Brazylia, Michael Palin
Oryginał: Brasil
Wydawnictwo: Insignis
Rok wydania: 2014
Stron: 400
Gatunek: podróżnicza
Interesujecie się światem? Fascynuje Was Brazylia? A może po prostu nie wiecie, gdzie wybrać się w następną podróż? Michael Palin tanecznym krokiem oprowadzi Was po miejscach, których nigdy nie zapomnicie!
Książka jest prawdziwym kotłem, który pochłonął i zmiksował wszystko, co tylko możliwe. Znajdziecie w niej i kuchnię, i sport, i politykę, i modę, i sztukę uliczną. Poznacie ciekawostki historyczne i anegdoty z życia napotkanych przez autora ludzi, przyjrzycie się architektonicznej mieszance wybuchowej i wielobarwnej kulturze. Przeczytacie niezwykłe opowieści o przeszłości Brazylii i o jej wielonarodowościowym charakterze. Dostrzeżecie kontrast między nędzą a bogactwem, pięknem i brzydotą. Zwiedzicie bardziej i mniej znane miejsca. Przyjrzycie się pięknej przyrodzie, przysłuchacie wspaniałej muzyce. Poznacie bliżej świat tańca i imprez. Przeczytacie o religii i wierzeniach, o zwyczajach i życiu codziennym tamtejszych ludzi. Zgłębicie także tematy trudniejsze, bo autor nie waha się przeplatać ze sobą zabawnych anegdot z palącymi kwestiami. Pojawi się tu zatem i gospodarka, i przestępczość, i bieda, i seksualność. Pojawią się także intrygujące odniesienia do kultury europejskiej, również podkreślające związki Brazylii z ojczyzną Palina czy nawet Polską.
Niezwykłe jest to, jak wiele do powiedzenia może mieć autor, i jak wspaniale potrafi on snuć swoje opowieści. To jedna z niewielu książek podróżniczych, która zainteresowała mnie od początku do końca. Nie ma tu miejsca na nudę czy na głębszy oddech – po prostu tak jak Palin tanecznym krokiem przymierzał Brazylię, tak i czytelnik w tym samym tempie podąża jego śladem.
Publikacja oprócz naprawdę obszernych wspomnień Anglika, zawiera także dwie wkładki z fotografiami. Zdjęcia są przepiękne i stanowią wspaniałe uzupełnienie książki, ale jest ich zdecydowanie zbyt mało. Prawda jest taka, że przywykłam już do książek podróżniczych, które zawierają ogrom zdjęć wplecionych w treść. Tutaj dodatek ilustracyjny jest niewielki, gdyż zdecydowanie w Brazylii postawiono na treść. To oczywiście dobrze, bo Palina aż chce się czytać, ale nic nie poradzę na to, że niedosyt pozostaje – w końcu chciałoby się tę jego Brazylię chłonąć i chłonąć…

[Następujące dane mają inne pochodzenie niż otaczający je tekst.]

(** * nfc-mfclassic: MIFARE Classic read / write / payload extraction

    A shallow embedding of [examples/nfc-mfclassic.c] (libnfc) and the
    properties of its sector-authenticated block-transaction engine.

    Conventions
    - a [uint32_t] is a [Z] with its wrap-around written out ([wrap32]);
    - a byte is a [Byte.byte]; a byte array is a [list byte];
    - [mifare_tag] (256 blocks of 16 bytes) is a [list (list byte)];
    - the C globals live in the record [state]; every function takes the
      state and returns the new one;
    - the reader device is abstract ([transport]); every call the program
      makes to it is appended to the ghost log [calls]. *)

From Stdlib Require Import ZArith List Bool Lia Sorted.
From Stdlib.Strings Require Import Byte.
From stdpp Require Import base list.
Import ListNotations.
Local Open Scope Z_scope.

(** ** Machine integers *)

Definition wrap32 (z : Z) : Z := z mod 2 ^ 32.

(** ** Sector geometry (nfc-mfclassic.c, lines 70-92) *)

Definition is_first_block (uiBlock : Z) : bool :=
  if uiBlock <? 128 then uiBlock mod 4 =? 0 else uiBlock mod 16 =? 0.

Definition is_trailer_block (uiBlock : Z) : bool :=
  if uiBlock <? 128 then wrap32 (uiBlock + 1) mod 4 =? 0
  else wrap32 (uiBlock + 1) mod 16 =? 0.

Definition get_trailer_block (uiFirstBlock : Z) : Z :=
  if uiFirstBlock <? 128
  then wrap32 (uiFirstBlock + wrap32 (3 - uiFirstBlock mod 4))
  else wrap32 (uiFirstBlock + wrap32 (15 - uiFirstBlock mod 16)).

(** The sector a block belongs to, read off the geometry: two blocks are in
    the same sector when they have the same trailer. *)
Definition same_sector (a b : Z) : Prop :=
  get_trailer_block a = get_trailer_block b.

(** ** Byte arrays *)

(** [memcpy dst doff src soff n] is [dst] after
    [memcpy (dst + doff, src + soff, n)]. *)
Definition memcpy (dst : list byte) (doff : nat) (src : list byte)
    (soff n : nat) : list byte :=
  take doff dst ++ take n (drop soff src) ++ drop (doff + n) dst.

(** [sub a off n] is the [n] bytes of [a] from offset [off]. *)
Definition sub (a : list byte) (off n : nat) : list byte :=
  take n (drop off a).
(** ** The affordability gate *)

(** C1. When the acting player's funds are strictly below the action's cost,
    [execute_action] returns the game state it was given, untouched, with a
    result whose success flag is false, whose funds spent, funds raised and
    momentum change are zero and whose support changes and affected states
    are empty; the generator is not advanced either. *)
Theorem execute_action_unaffordable
    (rng : Random.t) (gs : GameState.t) (a : ActionType) (is_incumbent : bool)
    (targets : option (list string)) :
  (Player.funds (ActionProcessor.acting_player gs is_incumbent)
     < ActionDefinition.cost (get_action_definition a))%Z ->
  let out := ActionProcessor.execute_action rng gs a is_incumbent targets in
  fst (fst out) = gs
  /\ ActionResult.success (snd (fst out)) = false
  /\ ActionResult.funds_spent (snd (fst out)) = 0%Z
  /\ ActionResult.funds_raised (snd (fst out)) = 0%Z
  /\ ActionResult.support_changes (snd (fst out)) = []
  /\ ActionResult.momentum_change (snd (fst out)) = 0%Z
  /\ ActionResult.affected_states (snd (fst out)) = []
  /\ snd out = rng.
Proof.
  intros Hpoor out. subst out. unfold ActionProcessor.execute_action.
  unfold Player.can_afford.
  replace (ActionDefinition.cost (get_action_definition a)
             <=? Player.funds (ActionProcessor.acting_player gs is_incumbent))%Z
    with false by (symmetry; apply Z.leb_gt; exact Hpoor).
  simpl. repeat split; reflexivity.
Qed.

Lemma execute_action_unaffordable_witness :
  (Player.funds (ActionProcessor.acting_player (game_with 1 0 15 0) true)
     < ActionDefinition.cost (get_action_definition RALLY))%Z
  /\ fst (fst (ActionProcessor.execute_action always_low (game_with 1 0 15 0)
                 RALLY true (Some ["FL"]))) = game_with 1 0 15 0.
Proof.
  split; [reflexivity |].
  apply (execute_action_unaffordable always_low (game_with 1 0 15 0) RALLY true
           (Some ["FL"])).
  reflexivity.
Defined.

Gorąco zachęcam Was do sięgnięcia po tę książkę. Jak mówi – zgodnie z faktami – okładka: To Brazylia Michaela Palina: intensywna, odurzająca i tryskająca energią. Ja dałam się odurzyć, Wy też spróbujcie!
Moja ocena: brak
Książka od wydawnictwa Insignis, przeczytana w ramach wyzwania ’Książkowe podróże’.
Uwielbiam groteskowy humor grupy Monty Pythona! Jeśli Palin uszczknął od kolegów trochę tego absurdu do swojej książki, z ogromną przyjemnością ją przeczytam.
Ja akurat Monty Pythona lubię. 🙂
A książka Palina o Himalajach bardzo mi się podobała, więc i tę chętnie przeczytam. 🙂
Mam dobrą znajomą w Brazylii i oprócz jej opowieści chętnie bym się dowiedziała czegoś z tej książki. 🙂
Książki podróżnicze wciąż przede mną 🙂 Skoro na wakacje nigdzie nie wyjeżdżam, to zawsze można posmakować innych krajów w ten sposób. Moja biblioteka ma teraz przerwę i niestety muszę tłumić w sobie cały entuzjazm do próbowania nowych rzeczy 🙂 Pozostaje mi zapisać tytuł i czekać. Pewnie trochę to potrwa, w końcu nowość, ale liczę, że jednak szybko się zaopatrzą.